The Drifter (Switch 2)
Malgré quelques petits problèmes avec l'interface utilisateur, tu devrais vraiment jouer à The Drifter.
Il y a un peu moins d'un an, Gamereactor a attribué au jeu la note très rare de 10, et Jakob Hansen a vivement recommandé « The Drifter ». À l’époque, le jeu n’était disponible que sur PC, ce qui semblait tout à fait naturel compte tenu des ressources limitées du développeur Powerhoof, ainsi que du fait que le genre classique du « pointer-cliquer » est généralement plus à l’aise sur cette plateforme.
Mais aujourd’hui, " The Drifter " est disponible sur Switch, ce qui donne à davantage de "casuals de pacotille" comme moi l’occasion de voir par nous-mêmes si Jakob était complètement à côté de la plaque en septembre 25. Cela dit, je te recommande quand même de lire son excellente critique pour avoir un regard plus objectif sur ce qu’est réellement " The Drifter " .

Je tiens toutefois à préciser d’emblée que si tu as des réticences, voire du scepticisme, à l’égard des jeux « pointer-cliquer », tu devrais quand même jeter un œil à The Drifter. Je peux l’affirmer en toute confiance, car c’est probablement le premier véritable jeu pointer-cliquer (les autres jeux auxquels j’ai joué comportent naturellement des éléments empruntés à ce genre) que j’ai terminé. Mais malgré ça, j’ai apprécié chaque instant passé à y jouer.
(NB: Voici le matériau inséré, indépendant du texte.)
Lemma validate_count_eq (self : Settings) (rr : list Z) :
  _validate_count self rr =
  if len rr <? min_rr_count self then insufficient_data self rr
  else if len rr >? max_rr_count self then excessive_data self rr
  else {| is_valid := true; error_code := None; error_details := None;
          cleaned_rr_intervals := None; window_duration_s := None |}.
Proof. reflexivity. Qed.

Lemma validate_count_pass (self : Settings) (rr : list Z) :
  count_ok self rr -> is_valid (_validate_count self rr) = true.
Proof.
  intros [Hlo Hhi]. rewrite validate_count_eq.
  apply Z.ltb_ge in Hlo. rewrite Hlo.
  rewrite Z.gtb_ltb. apply Z.ltb_ge in Hhi. now rewrite Hhi.
Qed.

(** Once count and value checks pass, [validate] is the sufficiency check
    followed by the window check. *)
Lemma validate_after_values (self : Settings) (rr : list Z) (s e : datetime) :
  count_ok self rr -> values_ok self rr ->
  validate self rr s e =
  if len (kept self rr) <? min_rr_count self
  then Returned (insufficient_valid_data self rr)
  else
    window_result <- _validate_window self s e ;;
    if negb (is_valid window_result) then Returned window_result
    else Returned {| is_valid := true; error_code := None;
                     error_details := None;
                     cleaned_rr_intervals := Some (kept self rr);
                     window_duration_s := window_duration_s window_result |}.
Proof.
  intros Hc Hv. unfold validate.
  rewrite (validate_count_pass self rr Hc). cbn [negb].
  rewrite validate_values_eq.
  unfold values_ok in Hv. apply Z.ltb_ge in Hv. rewrite Hv.
  reflexivity.
Qed.

Lemma validate_window_eq (self : Settings) (s e : datetime) (d : Q) :
  total_seconds_between s e = Returned d ->
  _validate_window self s e =
  Returned (if Qltb d (inject_Z (min_window_duration_s self))
            then window_too_short self d
            else if Qltb (inject_Z (max_window_duration_s self)) d
                 then window_too_long self d
                 else {| is_valid := true; error_code := None;
                         error_details := None; cleaned_rr_intervals := None;
                         window_duration_s := Some d |}).
Proof.
  intros H. unfold _validate_window.
  replace (if tz_aware s && tz_aware e
           then total_seconds_between s e else total_seconds_between s e)
    with (total_seconds_between s e) by now destruct (tz_aware s && tz_aware e).
  rewrite H. cbn [bind].
  destruct (Qltb d _); [reflexivity|].
  destruct (Qltb _ d); reflexivity.
Qed.
(** X13: after a [rebuildPermissionIndex] that could list the bindings,
    [GetAccessibleResourcesForUser] and [GetAccessibleResourcesForGroup]
    answer with exactly the resource names the listed bindings grant to the
    user, or to the group; the answer is a set object that did not exist
    before, so writing to it changes no name set of the index; a subject no
    binding names gets the empty set. *)
Theorem GetAccessibleResourcesFor_after_rebuild {W} (c : ClusterSetCache W) (h : Heap)
    (bindings : list ClusterRoleBinding) (name : string) :
  lister_List (clusterRoleBindingLister c) = Ok bindings →
  deref (GetAccessibleResourcesForUser (permissionCache (rebuildPermissionIndex c h).1.2) name
           (rebuildPermissionIndex c h).2).2
        (GetAccessibleResourcesForUser (permissionCache (rebuildPermissionIndex c h).1.2) name
           (rebuildPermissionIndex c h).2).1
    = grantedTo c "User" bindings name ∧
  deref (GetAccessibleResourcesForGroup (permissionCache (rebuildPermissionIndex c h).1.2) name
           (rebuildPermissionIndex c h).2).2
        (GetAccessibleResourcesForGroup (permissionCache (rebuildPermissionIndex c h).1.2) name
           (rebuildPermissionIndex c h).2).1
    = grantedTo c "Group" bindings name ∧
  (∀ written k,
     permitted (<[(GetAccessibleResourcesForUser
                     (permissionCache (rebuildPermissionIndex c h).1.2) name
                     (rebuildPermissionIndex c h).2).1 := written]>
                (GetAccessibleResourcesForUser
                   (permissionCache (rebuildPermissionIndex c h).1.2) name
                   (rebuildPermissionIndex c h).2).2)
               (userPermissions (permissionCache (rebuildPermissionIndex c h).1.2)) k
     = grantedTo c "User" bindings k) ∧
  (∀ written k,
     permitted (<[(GetAccessibleResourcesForGroup
                     (permissionCache (rebuildPermissionIndex c h).1.2) name
                     (rebuildPermissionIndex c h).2).1 := written]>
                (GetAccessibleResourcesForGroup
                   (permissionCache (rebuildPermissionIndex c h).1.2) name
                   (rebuildPermissionIndex c h).2).2)
               (groupPermissions (permissionCache (rebuildPermissionIndex c h).1.2)) k
     = grantedTo c "Group" bindings k).
Proof.
  intros Hlist.
  assert (Hrebuild :
    wfIndex (permissionCache (rebuildPermissionIndex c h).1.2) (rebuildPermissionIndex c h).2 ∧
    (∀ k, permitted (rebuildPermissionIndex c h).2
            (userPermissions (permissionCache (rebuildPermissionIndex c h).1.2)) k
          = grantedTo c "User" bindings k) ∧
    (∀ k, permitted (rebuildPermissionIndex c h).2
            (groupPermissions (permissionCache (rebuildPermissionIndex c h).1.2)) k
          = grantedTo c "Group" bindings k)).
  { unfold rebuildPermissionIndex.
    cbn [set_permissionCache clusterRoleBindingLister]. rewrite Hlist.
    set (c0 := set_permissionCache emptyPermissionCache c).
    assert (Hwf0 : wfIndex (permissionCache c0) h) by (split; intros k l Hk; done).
    destruct (processBindings_spec bindings c0 h Hwf0) as (_ & _ & Hwf & Hpu & Hpg).
    assert (Hempty : ∀ k, permitted h (∅ : gmap string loc) k = ∅)
      by (intros k; unfold permitted; by rewrite lookup_empty).
    fold c0. destruct (processBindings bindings c0 h) as [c1 h1]. cbn [fst snd] in *.
    split; [done|]. split; intros k.
    - rewrite Hpu.
      change (userPermissions (permissionCache c0)) with (∅ : gmap string loc).
      by rewrite Hempty, union_empty_l_L.
    - rewrite Hpg.
      change (groupPermissions (permissionCache c0)) with (∅ : gmap string loc).
      by rewrite Hempty, union_empty_l_L. }
  destruct Hrebuild as ([Hwu Hwg] & Hpu & Hpg).
  set (c1 := (rebuildPermissionIndex c h).1.2) in *.
  set (h1 := (rebuildPermissionIndex c h).2) in *.
  unfold GetAccessibleResourcesForUser, GetAccessibleResourcesForGroup.
  destruct (lookup_copy (userPermissions (permissionCache c1)) name h1 Hwu)
    as (Hsubu & Hfreshu & Hderefu).
  destruct (lookup_copy (groupPermissions (permissionCache c1)) name h1 Hwg)
    as (Hsubg & Hfreshg & Hderefg).
  split; [by rewrite Hderefu|]. split; [by rewrite Hderefg|]. split.
  - intros written k. rewrite permitted_frame.
    + rewrite <- Hpu. by apply permitted_extends.
    + intros k' l' Hk' ->. apply Hfreshu. by eapply Hwu.
  - intros written k. rewrite permitted_frame.
    + rewrite <- Hpg. by apply permitted_extends.
    + intros k' l' Hk' ->. apply Hfreshg. by eapply Hwg.
Qed.
Lemma regression_script_success_witness :
  exists reg,
    fst (regression_script w_ok initial) = Returns reg
    /\ exists key h1 h2 r1 r2 p1 p2 obs1 obs2 cpi_df unemp_df,
         db_fetchone w_ok = inr (Some (SqlText key))
         /\ http_gets h1 = []
         /\ http w_ok h1 observations_url (sent_params key "CPIAUCSL" "pc1")
            = HttpAnswer r1
         /\ http_gets h2
            = [(observations_url, sent_params key "CPIAUCSL" "pc1")]
         /\ http w_ok h2 observations_url (sent_params key "UNRATE" "lin")
            = HttpAnswer r2
         /\ error_status r1 = false /\ error_status r2 = false
         /\ json_body r1 = JsonObject p1 /\ observations p1 = Some obs1
         /\ json_body r2 = JsonObject p2 /\ observations p2 = Some obs2
         /\ load_series obs1 = Returns cpi_df
         /\ load_series obs2 = Returns unemp_df
         /\ fit w_ok (merge cpi_df unemp_df) = Returns reg
         /\ http_gets (trace (snd (regression_script w_ok initial)))
            = [(observations_url, sent_params key "CPIAUCSL" "pc1");
               (observations_url, sent_params key "UNRATE" "lin")].
Proof.
  eexists. split; [vm_compute; reflexivity|].
  apply (regression_script_success w_ok). vm_compute. reflexivity.
Defined.

(** ** The plotted line *)







(** ** A malformed answer *)

(** X22.  An answer with a good status whose body is not JSON, or is a
    JSON value other than an object, or is an object without an
    [observations] member, stops the fetch-and-load block of either script
    right after the request: the error is the decoder's [ValueError], the
    [TypeError] of the subscript, or the [KeyError] for [observations]; no
    frame is built and nothing is printed. *)
Theorem pull_malformed_response (mark : string) (w : world)
    (key sid units title : string) (s : state) (r : Response) :
  http w (trace s) observations_url (sent_params key sid units)
    = HttpAnswer r ->
  error_status r = false ->
  (forall p obs, json_body r = JsonObject p -> observations p <> Some obs) ->
  fst (pull (fred_get_marked mark w key) sid units title s)
    = Raises (match json_body r with
              | NotJson msg => ValueError msg
              | JsonOther msg => TypeError msg
              | JsonObject _ => KeyError "observations"
              end)
  /\ trace (snd (pull (fred_get_marked mark w key) sid units title s))
     = (trace s
        ++ [EvHttpGet observations_url (sent_params key sid units)])%list.
Proof.
  intros Ha He Hbad. rewrite pull_run. cbv zeta. rewrite Ha, He.
  destruct (json_body r) as [msg|p|msg] eqn:Hj;
    [split; reflexivity| |split; reflexivity].
  destruct (observations p) as [obs|] eqn:Ho; [|split; reflexivity].
  exfalso. apply (Hbad p obs eq_refl Ho).
Qed.

Lemma pull_malformed_response_witness :
  (fst (pull (fred_get (world_of (Some (SqlText "abcdef")) html_page)
                       "abcdef")
             cpi_series_id "pc1" "title" initial)
     = Raises (ValueError "Expecting value: line 1 column 1 (char 0)")
   /\ trace (snd (pull (fred_get (world_of (Some (SqlText "abcdef"))
                                    html_page)
                                 "abcdef")
                       cpi_series_id "pc1" "title" initial))
      = (trace initial
         ++ [EvHttpGet observations_url
               (sent_params "abcdef" cpi_series_id "pc1")])%list)
  /\ fst (pull (fred_get (world_of (Some (SqlText "abcdef")) json_array)
                         "abcdef")
               cpi_series_id "pc1" "title" initial)
     = Raises (TypeError "list indices must be integers or slices, not str").
Proof.
  split.
  - apply (pull_malformed_response ""
             (world_of (Some (SqlText "abcdef")) html_page)
             "abcdef" cpi_series_id "pc1" "title" initial
             html_page eq_refl eq_refl).
    intros p obs H. discriminate H.
  - apply (pull_malformed_response ""
             (world_of (Some (SqlText "abcdef")) json_array)
             "abcdef" cpi_series_id "pc1" "title" initial
             json_array eq_refl eq_refl).
    intros p obs H. discriminate H.
Defined.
The Drifter Au début, ça semble un peu unidimensionnel, voire un peu ennuyeux, mais ça évolue rapidement vers un récit passionnant, dynamique et cohérent qui mêle des éléments de science-fiction, de thriller et même quelques touches d’horreur ici et là. Associé à un style graphique simple mais efficace et à un doublage fantastique, ça donne une histoire follement originale et innovante qui m’a tenu en haleine du début à la fin. Dans le style classique des jeux « pointer-cliquer » (d’après ce qu’on m’a dit), il y a des objets à trouver, que tu peux ramasser, utiliser et combiner entre eux pour ouvrir les différentes "portes" de l'histoire, mais même si certaines solutions semblent mettre ta logique à rude épreuve, tu passeras d'un moment "eurêka" à l'autre sans accroc. Je me suis rarement senti frustré, et bien plus souvent, je me suis tout simplement bien amusé.
Cette version n’est toutefois pas sans ses particularités. Je ne parle pas ici des graphismes ni des performances, mais plutôt de la façon dont Powerhoof et son équipe ont adapté les fonctionnalités de la souris à la manette. Au lieu de « cliquer », tu disposes d’une « molette » circulaire qui s’active en touchant l’un des sticks analogiques. Ça met en évidence les objets interactifs autour du personnage, qui peuvent ensuite être sélectionnés. Ça a l’air assez intuitif, et c’est peut-être qu’il n’y a tout simplement pas de moyen totalement fluide de reproduire les fonctionnalités de la souris, mais j’ai trouvé ça plutôt maladroit à contrôler la plupart du temps.

Il y a aussi d’autres petits désagréments, comme le fait que les objets que tu transportes ne soient pas colorés, mais tous grisâtres et pixélisés, ce qui rend plus difficile l’identification des objets que tu veux utiliser ou combiner depuis le petit menu de la molette. De plus, ça peut rendre l’exploration et l’expérimentation un peu maladroites quand tu dois tout manipuler avec tes mains, pour ensuite essayer chaque objet de ton inventaire un par un.
Cela dit, ces problèmes d’interface sont vite éclipsés par les atouts écrasants de The Drifter. Une narration fantastique, un rythme bien dosé, des personnages excentriques et une bonne dose d’humour autoréférentiel font de cette expérience un jeu hautement recommandable, même si la version Switch 2 ne parvient pas tout à fait à recréer l’interaction fluide dont les joueurs PC ont dû profiter.